I had avascular necrosis of the hip— I didn’t know it was a side effect of prednisone. I kept telling my rheumatologist I was having hip pain and she ignored me. I ended up having to have a hip replacement. It made me very sad. My sister-in-law had avascular necrosis of the knee, she used crutches for 3 months and her artery opened up again and she didn’t need surgery.
My PMR was gone for 3 years, but I have it again, maybe stress from Covid 19– not happy about being on prednisone again, with its many side effects.
Wishing you the best!
Avascular necrosis is a rare but known complication of steroid toxicity. As a trial lawyer, I once represented a woman who needed hip and shoulder replacements after being subjected to massive doses of prednisone. However, she had early evidence of problems, like Cushing’s Syndrome, that went unheeded. A direct cause is hard to establish because AVN can also be caused by other things affecting blood flow. Your steroid regimen doesn’t sound like you were on extremely high levels, so I wouldn’t conclude that was the direct cause. Depending upon the MRI results and your other health concerns (PMR), your doctors should be able to counsel you on appropriate levels. It’s also related to how much cortisol your adrenals are producing, which can be measured (but often isn’t) with various levels of steroids. Again, everyone is different. AVN is something to be taken seriously and often replacement surgery is the best treatment because there is inadequate blood supply to support natural tissue. Best wishes for your test and treatment.

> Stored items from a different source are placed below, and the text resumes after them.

Lemma validateLeaseEntry_indices e now : validateLeaseEntry e now = None ->
  indices_ok (l_topology e) (l_local_index e) (l_peer_index e) (l_local e) (l_peer e) = true.
Proof.
  unfold validateLeaseEntry. destruct (_ || _); [done|]. destruct (_ || _); [done|]. by destruct (indices_ok _ _ _ _ _).
Qed.

(** What resolving the neighbour guarantees. *)
Record good_candidate (ctx : NodeContext) (b target tn : bytes) (ti : Z) (c : adjacentCandidate) : Prop := {
  gc_valid : context_valid (Normalized ctx);
  gc_target : ResolveNode ctx target = Ok (tn, ti);
  gc_closer : exists dp, closer (indexOf (Nodes ctx) (CurrentNode ctx)) ti dp /\
                         at_index (Nodes ctx) dp = Some (e_peer (ac_entry c));
  gc_binding : Binding (ac_entry c) <> TrimSpace b
}.

Section Resolve.
Context {P Q : Type} (unmarshal : P -> option (Registry Entry)) (size : P -> Z).
Context (lunmarshal : Q -> option (Registry LeaseEntry)) (lsize : Q -> Z).

Lemma Store_ResolveAdjacent_good b ctx target fault file e tn ti :
  Store_ResolveAdjacent unmarshal size b ctx target fault file = Ok (e, tn, ti) ->
  good_candidate (Normalized ctx) b target tn ti (mkCandidate e None).
Proof.
  unfold Store_ResolveAdjacent. intros E. apply result_bind_ok in E as ([[[c tn'] ti'] dp] & Ed & E).
  apply direction_peer_spec in Ed as (-> & Hv & _ & Hr & Hc). apply result_bind_ok in E as (reg & Es & E).
  destruct (sort_by _ _) as [|e' r] eqn:Eso; [done|]. injection E as <- <- <-.
  apply sort_by_first, In_filter_true in Eso as [Hcand Hin].
  unfold Store_Snapshot in Es. apply result_bind_ok in Es as (raw & _ & Es). injection Es as <-. cbn [Entries] in Hin.
  rewrite elem_of_sort_by in Hin. apply In_filter_true in Hin as [Hval _]. apply bool_decide_eq_true in Hval.
  apply validateEntry_indices in Hval. destruct (is_candidate_peer _ _ _ _ Hcand Hval) as [Hp Hb].
  constructor; eauto.
Qed.

Lemma LeaseStore_ResolveAdjacent_good b ctx target now fault file e tn ti :
  LeaseStore_ResolveAdjacent lunmarshal lsize b ctx target now fault file = Ok (e, tn, ti) ->
  good_candidate (Normalized ctx) b target tn ti (mkCandidate (LegacyEntry e) (Some e)).
Proof.
  unfold LeaseStore_ResolveAdjacent. intros E. apply result_bind_ok in E as ([[[c tn'] ti'] dp] & Ed & E).
  apply direction_peer_spec in Ed as (-> & Hv & _ & Hr & Hc). apply result_bind_ok in E as (reg & Es & E).
  destruct (sort_by _ _) as [|e' r] eqn:Eso; [done|]. injection E as <- <- <-.
  apply sort_by_first, In_filter_true in Eso as [Hcand Hin].
  unfold LeaseStore_Snapshot in Es. apply result_bind_ok in Es as (raw & _ & Es). injection Es as <-. cbn [Entries] in Hin.
  rewrite elem_of_sort_by in Hin. apply In_filter_true in Hin as [Hlive _].
  unfold live_lease in Hlive. rewrite negb_true_iff, orb_false_iff, bool_decide_eq_false, <- eq_None_not_Some in Hlive.
  destruct Hlive as [_ Hval]. apply validateLeaseEntry_indices in Hval.
  destruct (is_candidate_peer _ _ _ (LegacyEntry e') Hcand Hval) as [Hp Hb]. constructor; eauto.
Qed.

Lemma resolveAdjacent_good r b ctx target now fault fs c tn ti :
  resolveAdjacent unmarshal size lunmarshal lsize r b ctx target now fault fs = Ok (c, tn, ti) ->
  good_candidate (Normalized ctx) b target tn ti c.
Proof.
  unfold resolveAdjacent. intros E.
  assert (forall x, (let* '(e, a, i) := Store_ResolveAdjacent unmarshal size b ctx target fault (legacy_file fs) in
                     Ok (mkCandidate e None, a, i)) = Ok x -> x = (c, tn, ti) ->
                    good_candidate (Normalized ctx) b target tn ti c) as Hl.
  { intros x Hx ->. apply result_bind_ok in Hx as ([[e a] i] & Hx & [= <- <- <-]).
    by eapply Store_ResolveAdjacent_good. }
  destruct (hasLeases r); [|by eapply Hl].
  destruct (LeaseStore_ResolveAdjacent _ _ _ _ _ _ _ _) as [[[l a] i]|e] eqn:El.
  - injection E as <- <- <-. by eapply LeaseStore_ResolveAdjacent_good.
  - destruct e; try done. by eapply Hl.
Qed.
(** [path] as configured; resolving it and creating its directory may fail. *)
Definition openFile (path : bytes) (prepare_fails read_fails : bool) (disk : option bytes) (io : list persist_io) :
    option store_error * fileStore :=
  let store := mkFile ∅ false None disk io in
  if len (TrimSpace path) =? 0 then (Some ErrConfig, store) else
  if prepare_fails then (Some ErrIO, store) else load read_fails store.

Definition file_Get (s : fileStore) (key : bytes) : result store_error slice :=
  if f_closed s then Err ErrClosed else mapTx_Get (f_values s) key.

Definition file_Scan (s : fileStore) (o : ScanOptions) : result store_error (list Entry) :=
  if f_closed s then Err ErrClosed else scan_values (f_values s) o.

Definition file_Update (done : bool) (s : fileStore) (fn : tx_prog) : option store_error * fileStore :=
  if done then (Some ErrCanceled, s) else
  if f_closed s then (Some ErrClosed, s) else
  match run fn (f_values s) with
  | (Some err, _) => (Some err, set_lastErr (Some err) s)
  | (None, working) =>
    match persist s working with
    | (Some err, s) => (Some err, set_lastErr (Some err) s)
    | (None, s) => (None, set_lastErr None (set_values working s))
    end
  end.

Definition file_Close (s : fileStore) : fileStore :=
  mkFile ∅ true (f_lastErr s) (f_disk s) (f_io s).

Definition file_store : Store fileStore := {|
  store_get := file_Get;
  store_scan := file_Scan;
  store_update := file_Update
|}.

End FileEngine.

End Storage.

thank you.yes it is a shock because I started on 20mg of prednisolone 2 years ago which was appropriate and successful at treating P.M.R.I was able to reduce to 10mg and after about a year have been tapering off and now on 1mg.It seems such a modest dose overall.The consultants are not rigid but suggest AVN may be attributed to steroid use.They also pointed out that steroids are the only treatment for P.M.R.Rock and hard place! We may never be able to attribute my condition to any one cause .I was just so shocked at the time but now I need to face the facts as known and get this shoulder treated whatever the cause,it is so painful and such restriction of use in my left arm.it is deteriorating rapidly now so I would welcome a replacement !! Thank you so much for your helpful reply.
Except being Cushingoid isn't a disease in itself, it is because of the presence of excess corticosteroid. When that is endogenous steroid, due to a medical condition such as a tumour or excess growth of the pituitary and that is ignored then fair enough it might be negligence but for us it is generally clear that excessive exogenous corticosteroid is to blame. And it may depend on the steroid used - I have never demonstrated Cushinoid signs with prednisone or prednisolone but a couple of months of methyl pred did it nicely.
My commentary was not meant to declare the AVS is always caused by excessive corticosteroid. Rather, that they CAN produce cause or contribute to AVS and Cushing’s. Other drugs, or conditions or injuries, can also produce or contribute to AVS. The case I referred to involved massive (200 mg day and up) for a long period of time and it still required expert opinions from a pharmacologist, orthopedic surgeon, vascular surgeon and general practitioner to tie it down. It looks like anutycrixp received a common dosage and reduced sensibly. For a patient (unlike a claimant in a lawsuit), the exact cause need not be known. The emphasis is to treat it and get well, which I certainly hope happens here. Best wishes.